Charlotte Moorman & ending pre-Freudian hypocrisy!

Charlotte Moorman ("the topless cellist") has existed in my constellation of inspirations ever since I learned about her while working long ago at the Harvard music library. One of the librarians, a cellist himself, told me he kept her poster on his wall while in music school in the late 60s.

 

Julliard-trained, Moorman first fell for the avant-garde after playing a John Cage piece that involved both playing cello and cooking and eating mushrooms (not of the magical variety). She became associated with the wonderful Fluxus movement (along with Yoko Ono) and, among other things, became a pioneer in bringing sexuality into what was considered "serious" music by Western Civilization standards. Her renegade music even pre-dated much of pop music's libidinous explorations. Two years before Jim Morrison was arrested in Miami for allegedly whipping it out, Moorman was arrested for toplessness (on Feb. 9, 1967) in Manhattan during the performance of "Opera Sextronique" by Naim Jun Paik. (She was tried and convicted for partial nudity but the sentence was eventually suspended.)

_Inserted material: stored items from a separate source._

(** X14.  Whatever the API key and the texts and numbers of a search are,
    they add no [<], [>] or quote to the SOAP envelope: the markup
    characters of the request body, in their order, depend only on which
    filters the search has. *)
Theorem soapBody_markup_fixed key key' params params'
    (Hshape : soap_shape params = soap_shape params') :
  markup (soapBody key params) = markup (soapBody key' params').
Proof.
  unfold soap_shape in Hshape.
  injection Hshape as H1 H2 H3 H4 H5 H6 H7.
  unfold soapBody, soap_filterFields.
  rewrite !markup_app, !markup_xmlEscape, !markup_number,
    !markup_text_element, !markup_id_element.
  rewrite H1, H2, H3, H4, H5, H6, H7. reflexivity.
Qed.

Lemma soapBody_markup_fixed_witness :
  markup (soapBody (Some "k<e>y") (search_for "</search><id>9</id>"))
  = markup (soapBody None (search_for "printer")).
Proof.
  apply soapBody_markup_fixed. reflexivity.
Defined.

(** ** The cache key and the request of [getIssues] *)

Lemma digits_then_dash d1 : forall d2 x y,
  forallb is_digit d1 = true -> forallb is_digit d2 = true ->
  d1 ++ dash :: x = d2 ++ dash :: y -> d1 = d2 /\ x = y.
Proof.
  induction d1 as [|c d1 IH]; intros [|c' d2] x y H1 H2 H; cbn [app forallb] in *.
  - injection H as H. split; [reflexivity|exact H].
  - injection H as Hc H. subst c'. discriminate H2.
  - injection H as Hc H. subst c. discriminate H1.
  - injection H as Hc H. subst c'.
    apply andb_prop in H1 as [_ H1]. apply andb_prop in H2 as [_ H2].
    destruct (IH d2 x y H1 H2 H) as [-> ->]. split; reflexivity.
Qed.

Lemma natural_number_digits n :
  natural_number n -> forallb is_digit (chars (number_to_string n)) = true.
Proof.
  destruct n as [|z]; [intros []|]. cbn [natural_number number_to_string].
  destruct z as [|p|p]; intros [Hz _]; [reflexivity| |lia].
  apply (pretty_N_digits (Npos p)).
Qed.

Lemma forallb_rev {A} (f : A -> bool) l : forallb f (rev l) = forallb f l.
Proof.
  induction l as [|x l IH]; [reflexivity|].
  cbn [rev forallb]. change (rev l ++ [x]) with (rev l ++ [x]).
  rewrite forallb_app, IH. cbn [forallb]. rewrite andb_true_r, andb_comm. reflexivity.
Qed.

Lemma key_parts_inj f1 f2 p1 p2 s1 s2 :
  forallb is_digit (chars p1) = true -> forallb is_digit (chars p2) = true ->
  forallb is_digit (chars s1) = true -> forallb is_digit (chars s2) = true ->
  f1 +:+ "-" +:+ p1 +:+ "-" +:+ s1 = f2 +:+ "-" +:+ p2 +:+ "-" +:+ s2 ->
  f1 = f2 /\ p1 = p2 /\ s1 = s2.
Proof.
  intros Hp1 Hp2 Hs1 Hs2 H.
  apply (f_equal chars) in H. rewrite !chars_app in H.
  apply (f_equal (@rev _)) in H. rewrite !rev_app_distr in H.
  change (rev (chars "-")) with [dash] in H. rewrite <- !app_assoc in H.
  cbn [app] in H.
  apply digits_then_dash in H as [Hs H]; [|rewrite forallb_rev; assumption..].
  apply digits_then_dash in H as [Hp H]; [|rewrite forallb_rev; assumption..].
  apply rev_inj in Hs, Hp, H.
  repeat split; apply chars_inj; assumption.
Qed.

The flyer for "Opera Sextronique" (see below) is profound. It made the case that "serious" music could not be taken seriously until it began to explore sexuality in the way that painting and literature had. "Music history needs its D.H. Lawrence its Sigmund Freud." It all reads as quaint now for a number of reasons, but it's a nice reminder that music should still aim to provoke and explore new territory. And feature topless cellists.